● Records for this exercise:

(** ** One node and the block *)

Section block.
Context `{Crypto} `{CoreJson} `{Json Message} `{BuildProfile} `{HashOrder} `{UnstableSort}.
Context {S : Type} `{!BlockStore S} `{!UtxoStore S} `{!ValidatorStore S} `{!StoreLaws S} `{!Reliable S}.
Context (config : NodeConfig) (block parent : Block) (t : Z).
Notation d := (slot_duration_secs config).
Implicit Types (st : NodeState S) (src : SocketAddr) (tx : Sender).

(** A ledger with the block on top. *)
Definition extended (v : Ledger) : Ledger :=
  mkLedger (<[t + 1 := block]> (chain v)) (ledger_block block (utxos v)) (validators v).

(** A block that extends the tip of a reliable store is taken in. *)
Lemma extend_reliable (s : S) :
  store_at s t → chain (view s) !! t = Some parent → validate_block block parent s s d = Ok tt →
  height (header block) = t + 1 → t + 2 < 2 ^ 64 →
  ∃ s', extend_calls block s = (Ok tt, s') ∧ store_at s' (t + 1) ∧ view s' = extended (view s).
Proof.
  intros Hst Hp Hv Hh Ht. destruct (valid_link _ _ _ _ Hv) as [Hprev Hts].
  destruct (rel_insert block s) as [s1 Hi]. destruct (rel_apply block s1) as [s2 Ha].
  assert (He : extend_calls block s = (Ok tt, s2)) by (unfold extend_calls, mbind, ST_bind; by rewrite Hi, Ha).
  exists s2. split; [exact He|].
  destruct (extend_calls_spec _ _ _ _ _ _ Hst Hp Hh Hprev Hts He) as (Hs & Hvals & [(_ & _ & Hno)|(Hc & _ & Hu)]); [done|].
  destruct (Hu eq_refl) as [Hu' _]. destruct Hst as (_ & Hchain & _).
  split; [|destruct (view s2); cbn in *; by subst].
  split_and!; [done| |lia]. rewrite Hc. by eapply chain_ok_extend.
Qed.

(** What a node that accepts the block becomes. *)
Record accepted (src : SocketAddr) (st st' : NodeState S) : Prop := {
  ac_calls : extend_calls block (n_store st) = (Ok tt, n_store st');
  ac_store : store_at (n_store st') (t + 1);
  ac_view : view (n_store st') = extended (view (n_store st));
  ac_mempool : n_mempool st' = Mempool.remove (Transaction_hash <$> txs block) (n_mempool st);
  ac_peers : n_peers st' = n_peers st;
  ac_effects : ∃ ev, n_effects st' =
    n_effects st ++ PeerSet.broadcast_except src (NewBlock block) (n_peers st) ++ [Emit ev];
}.
(** The greeting and the answer to the first request fit a frame. *)
Definition sendable (g : Block) (from : Z) : Prop :=
  fits_frame (NewBlock g) = true ∧
  ∀ msg, answer peer_config client channel from server = Some msg → fits_frame msg = true.

Lemma node_session n g l s t :
  synced c s t → replayed s t → t ≤ t2 → from_height l = t + 1 → t2 < t + 256 →
  sendable g (t + 1) →
  ∃ r l' s', session config (node_events (2 + n) (NewBlock g) l s) l s = (Some (Return r), l', s') ∧
    download_outcome c t t2 s r s'.
Proof.
  intros Hs Hu Hle Hf Hn [Hg Hfit].
  destruct (honest_turn (set_timeouts 0 l) s t) as (msg & Ha & Hturn); [done..|].
  cbn [from_height set_timeouts] in Ha. pose proof Ha as Hm. rewrite Hf in Hm. apply Hfit in Hm.
  cbn [Nat.add node_events]. rewrite Hg, Ha, Hm, greeting_turn. cbn [session negb].
  rewrite greeting_turn. cbn [from_height set_timeouts]. rewrite Ha.
  destruct (session_turn config (Response (to_vec msg)) _ s) as [[turn l'] s'] eqn:Ht.
  destruct turn as [| |r]; cbn [session]; rewrite ?Ht; [lia|done|by exists r, l', s'].
Qed.

(** A block that spends an output that is not there is not taken in. *)
Lemma sync_spent b bs (s : S1) tx input :
  store_ok s → 0 < height (header b) → tx ∈ txs b → input ∈ inputs tx →
  utxos (view s) !! out_ref input = None →
  ∃ r, sync_blocks config (b :: bs) s = (r, s) ∧ r ≠ Ok tt.
Proof.
  intros Hs Hb Htx Hin Hnone. cbn [sync_blocks]. unfold sync_block, mbind, ST_bind.
  destruct (check_block config b s) as [r s'] eqn:Hch.
  assert (s' = s) as -> by (by eapply check_block_state). destruct r as [[]|e|]; [|by eexists..].
  exfalso. unfold check_block in Hch. rewrite (proj2 (Z.ltb_lt _ _) Hb) in Hch.
  apply st_bind_Ok in Hch as (? & s1 & [= _ <-] & Hch). apply st_bind_Ok in Hch as (p & s1 & [= _ <-] & Hch).
  injection Hch as Hv. apply map_err_Ok, validate_block_spec, bv_txs in Hv.
  apply (proj1 (Forall_forall _ _)) with (x := tx) in Hv; [|done].
  apply validate_transaction_spec in Hv as (_ & _ & os & _ & Hos & _).
  apply list_elem_of_lookup in Hin as [i Hi].
  destruct (Forall2_lookup_l _ _ _ _ _ Hos Hi) as (o & _ & Hget & _).
  apply get_law in Hget; [|done]. congruence.
Qed.

(** The first answer when 256 or more blocks are missing. *)
Lemma long_answer t b :
  0 ≤ t → t + 256 ≤ t2 → c !! (t + 1) = Some b →
  ∃ bs z, answer peer_config client channel (t + 1) server = Some (Blocks (b :: bs)) ∧
    Z.of_nat (length (b :: bs)) = 256 ∧ last (b :: bs) = Some z ∧ height (header z) = t + 256 ∧
    ∀ i b', (b :: bs) !! i = Some b' → c !! (t + 1 + Z.of_nat i) = Some b'.
Proof.
  intros Ht Hlong Hb. pose proof Hserver as (_ & Hc2 & _).
  destruct (answer_spec peer_config client channel server t2 (t + 1)) as (batch & Ha & Hlen & Hlook); [done|lia|done|].
  destruct batch as [|b' bs]; [cbn in Hlen; lia|]. assert (b' = b) as ->.
  { specialize (Hlook 0%nat b' eq_refl). rewrite Z.add_0_r in Hlook. congruence. }
  destruct (last (b :: bs)) as [z|] eqn:Hlast; [|by apply last_None in Hlast].
  exists bs, z. split_and!; [done|lia|done| |done].
  rewrite last_lookup in Hlast. pose proof (lookup_lt_Some _ _ _ Hlast).
  apply Hlook in Hlast. apply (co_height _ _ Hc2) in Hlast. lia.
Qed.

(** With 256 or more blocks missing, the answer to the request of the first turn
    comes a second time after its blocks were taken in. *)
Lemma node_session_long n g l s t b tx input :
  synced c s t → replayed s t → from_height l = t + 1 → t + 256 ≤ t2 →
  c !! (t + 1) = Some b → tx ∈ txs b → input ∈ inputs tx →
  replay_below c (t + 257) !! out_ref input = None → sendable g (t + 1) →
  ∃ r l' s' t', session config (node_events (3 + n) (NewBlock g) l s) l s = (Some (Return r), l', s') ∧
    r ≠ Ok tt ∧ t ≤ t' ≤ t + 256 ∧ synced c s' t'.
Proof.
  intros Hs Hu Hf Hlong Hb Htx Hin Hspent [Hg Hfit]. pose proof Hserver as (_ & Hc2 & Ht2).
  pose proof Hs as [(_ & Hc1 & _) _]. pose proof (co_nonneg _ _ Hc1).
  pose proof (co_height _ _ Hc2 _ _ Hb) as Hbh.
  destruct (long_answer t b) as (bs & z & Ha & Hlen & Hlast & Hz & Hlook); [done..|].
  pose proof (Hfit _ Ha) as Hm.
  cbn [Nat.add node_events]. rewrite Hg, Hf, Ha, Hm, greeting_turn. cbn [session negb].
  rewrite greeting_turn. cbn [from_height set_timeouts]. rewrite Hf, Ha. cbn [session_turn]. rewrite from_slice_to_vec, Hlast.
  unfold receive_blocks. destruct (sync_blocks config (b :: bs) s) as [r s2] eqn:Hr.
  pose proof Hr as (t' & Ht' & Hs' & _ & Hok & _)%(sync_blocks_spec config c _ s t);
    [|done..|lia|apply (co_height _ _ Hc2)|done].
  destruct r as [[]|e|]; cbn [session session_turn]; rewrite ?from_slice_to_vec, ?Hlast; unfold receive_blocks;
    [|rewrite ?Hr; eexists _, _, s2, t'; split_and!; [reflexivity|done|lia..|done]..].
  destruct (Hok eq_refl) as [-> Hu']. rewrite u64_add_Ok by (unfold u64; lia).
  rewrite (proj2 (Z.ltb_ge _ _)) by (unfold BLOCKS_PER_REQUEST; lia).
  destruct (sync_spent b bs s2 tx input) as (r & Hr2 & Hne); [apply Hs'|lia|done..| |].
  { unfold replayed in Hu'. destruct Hs' as [_ Hpre]. rewrite Hu'.
    rewrite (replay_below_ext _ c) by (intros h Hh; apply Hpre; lia).
    by replace (t + Z.of_nat (length (b :: bs)) + 1) with (t + 257) by lia. }
  rewrite Hm. cbn [negb session session_turn]. rewrite ?Hr, from_slice_to_vec, Hlast. unfold receive_blocks. rewrite Hr2.
  destruct r as [[]|e|]; [done|eexists _, _, s2, _; split_and!; [reflexivity|done| | |exact Hs']; lia..].
Qed.
End download.

Section honest_run.
Context `{Crypto} `{CoreJson} `{Json Message} `{BuildProfile}.

(** A run whose first connection ends the download. *)
Lemma run_first_session {S1} `{!BlockStore S1} `{!UtxoStore S1} `{!ValidatorStore S1} `{!StoreLaws S1}
    config events (s : S1) t x r l' s' :
  bootstrap_peers config ≠ [] → tip s = Ok x → store_at s t →
  session config events (mkIbdLoop (t + 1) (t + 1) 0 0 0) s = (Some (Return r), l', s') →
  run_ibd config [Accepted events] s = (Some r, s').
Proof.
  intros Hp Hx Hat Hses. unfold run_ibd. destruct (bootstrap_peers config) as [|p ps] eqn:Hps; [done|].
  rewrite Hx. apply (store_at_tip _ t) in Hx as (b & -> & Hb); [|done].
  change (default 0 (fst <$> Some (t, Block_hash b))) with t.
  destruct Hat as (_ & Hc & ?). pose proof (co_nonneg _ _ Hc).
  rewrite u64_add_Ok by (unfold u64; lia). cbn [ibd_loop choose_peer length Nat.leb peer_idx]. by rewrite Hses.
Qed.

Lemma synced_all {S1} `{!BlockStore S1} `{!UtxoStore S1} `{!ValidatorStore S1} `{!StoreLaws S1}
    (c : gmap Z Block) (s : S1) t : synced c s t → chain_ok c t → chain (view s) = c.
Proof.
  intros [(_ & Hc1 & _) Hpre] Hc2. apply map_eq. intros h.
  destruct (decide (0 ≤ h ≤ t)) as [Hh|Hh]; [by apply Hpre|].
  transitivity (@None Block); [|symmetry]; apply eq_None_not_Some.
  - by rewrite (co_range _ _ Hc1).
  - by rewrite (co_range _ _ Hc2).
Qed.

(** The outcome of a whole run. *)
Definition run_outcome {S1} `{!BlockStore S1} `{!UtxoStore S1} `{!ValidatorStore S1} `{!StoreLaws S1}
    config events (c : gmap Z Block) (s : S1) (t1 t2 : Z) : Prop :=
  ∃ r s' t',
    run_ibd config [Accepted events] s = (Some r, s') ∧
    t1 ≤ t' ≤ t2 ∧ synced c s' t' ∧ validators (view s') = validators (view s) ∧
    (r = Ok tt → chain (view s') = c ∧ replayed s' t2) ∧
    (r ≠ Ok tt → sync_failed config c r s').

Lemma run_outcome_intro {S1} `{!BlockStore S1} `{!UtxoStore S1} `{!ValidatorStore S1} `{!StoreLaws S1}
    config events (c : gmap Z Block) (s : S1) t1 t2 x :
  bootstrap_peers config ≠ [] → tip s = Ok x → store_at s t1 → chain_ok c t2 →
  (∃ r l' s', session config events (mkIbdLoop (t1 + 1) (t1 + 1) 0 0 0) s = (Some (Return r), l', s') ∧
     download_outcome config c t1 t2 s r s') →
  run_outcome config events c s t1 t2.
Proof.
  intros Hp Hx Hs Hc2 (r & l' & s' & Hses & t' & Ht' & Hs' & Hv & Hok & Hfail). exists r, s', t'.
  split_and!; [by eapply run_first_session|lia..|done|done| |done].
  intros Hr. destruct (Hok Hr) as [-> Hu']. split; [by eapply synced_all|done].
Qed.

Context `{HashOrder} `{UnstableSort}.
Context {S1 : Type} `{!BlockStore S1} `{!UtxoStore S1} `{!ValidatorStore S1} `{!StoreLaws S1}.
Context {S2 : Type} `{!BlockStore S2} `{!UtxoStore S2} `{!ValidatorStore S2} `{!StoreLaws S2}.
Context (config peer_config : NodeConfig) (client : SocketAddr) (channel : Sender).
Context (server : NodeState S2) (t2 : Z) (Hserver : store_at (n_store server) t2).
Context (Hreads : ∀ h, ∃ bs, iter_from h (n_store server) = Ok bs).
Context (Hp : bootstrap_peers config ≠ []).
Notation c := (chain (view (n_store server))).


Lemma node_download (s : S1) t1 x g n :
  tip s = Ok x → synced c s t1 → replayed s t1 → t1 ≤ t2 < t1 + 256 →
  sendable peer_config client channel server g (t1 + 1) →
  run_outcome config (node_events config peer_config client channel server (2 + n) (NewBlock g)
    (mkIbdLoop (t1 + 1) (t1 + 1) 0 0 0) s) c s t1 t2.
Proof.
  intros Hx Hs Hu Hle Hfit. eapply run_outcome_intro; [done..|apply Hs|apply Hserver|].
  apply node_session; done || lia.
Qed.

Lemma node_download_long (s : S1) t1 x g n b tx input :
  tip s = Ok x → synced c s t1 → replayed s t1 → t1 + 256 ≤ t2 →
  c !! (t1 + 1) = Some b → tx ∈ txs b → input ∈ inputs tx →
  replay_below c (t1 + 257) !! out_ref input = None →
  sendable peer_config client channel server g (t1 + 1) →
  ∃ r s' t', run_ibd config [Accepted (node_events config peer_config client channel server (3 + n)
      (NewBlock g) (mkIbdLoop (t1 + 1) (t1 + 1) 0 0 0) s)] s = (Some r, s') ∧
    r ≠ Ok tt ∧ t1 ≤ t' ≤ t1 + 256 ∧ synced c s' t'.
Proof.
  intros Hx Hs Hu Hle Hb Htx Hin Hspent Hfit.
  destruct (node_session_long config peer_config client channel server t2 Hserver Hreads n g
    (mkIbdLoop (t1 + 1) (t1 + 1) 0 0 0) s t1 b tx input) as (r & l' & s' & t' & Hses & Hr & Ht' & Hs'); [done..|].
  exists r, s', t'. split_and!; [|done|lia..|done]. eapply run_first_session; [done..|apply Hs|exact Hses].
Qed.
End honest_run.

(** ** The properties *)

Section properties.
Context `{Crypto} `{CoreJson} `{Json Message} `{BuildProfile}.
(* ===== verification/Connector.v ===== *)
(** * Connections ([bcc-node/src/p2p/connector.rs], [bcc-node/src/p2p/server.rs])

    The choice of the peers to dial with its exponential back-off, and the limit
    on inbound connections as a step relation of the listener and the connection
    tasks it spawns. *)

From S2P Require Import Prelude Bytes Types Store Ledger Validation Mempool DebugEvent Node Handler.
From S2P Require Import Protocol.

(** ** The connector *)

Definition BASE_BACKOFF_SECS : Z := 2.
Definition MAX_BACKOFF_SECS : Z := 64.

(** [HashMap<SocketAddr, (Instant, u64)>]: the next allowed attempt, as a number
    of seconds, and the current back-off. *)
Notation BackoffMap := (gmap SocketAddr (Z * Z)) (only parsing).

(** The two [continue]s of the round at time [now]: connected peers and peers
    within their back-off window are skipped. *)
Definition may_dial (connected : list SocketAddr) (backoff : BackoffMap) (now : Z) (a : SocketAddr) : bool :=
  negb (bool_decide (a ∈ connected)) &&
  match backoff !! a with
  | Some (next_attempt, _) => negb (now <? next_attempt)
  | None => true
  end.

(** The peers dialled in a round. *)
Definition dial_targets (peers connected : list SocketAddr) (backoff : BackoffMap) (now : Z) :
    list SocketAddr :=
  filter (fun a => may_dial connected backoff now a) peers.

(** The connection is established: the back-off is forgotten. *)
Definition dial_connected (a : SocketAddr) (backoff : BackoffMap) : BackoffMap := delete a backoff.

(** The connection fails at time [now]. *)
Definition dial_failed (a : SocketAddr) (now : Z) (backoff : BackoffMap) : BackoffMap :=
  let cur := default BASE_BACKOFF_SECS (snd <$> backoff !! a) in
  let nxt := Z.min (cur * 2) MAX_BACKOFF_SECS in
  <[a := (now + cur, nxt)]> backoff.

● Directions: Please return every line in the data that includes the string "replayed".

● Task answer:
  synced c s t → replayed s t → t ≤ t2 → from_height l = t + 1 → t2 < t + 256 →
  synced c s t → replayed s t → from_height l = t + 1 → t + 256 ≤ t2 →
  { unfold replayed in Hu'. destruct Hs' as [_ Hpre]. rewrite Hu'.
    (r = Ok tt → chain (view s') = c ∧ replayed s' t2) ∧
  tip s = Ok x → synced c s t1 → replayed s t1 → t1 ≤ t2 < t1 + 256 →
  tip s = Ok x → synced c s t1 → replayed s t1 → t1 + 256 ≤ t2 →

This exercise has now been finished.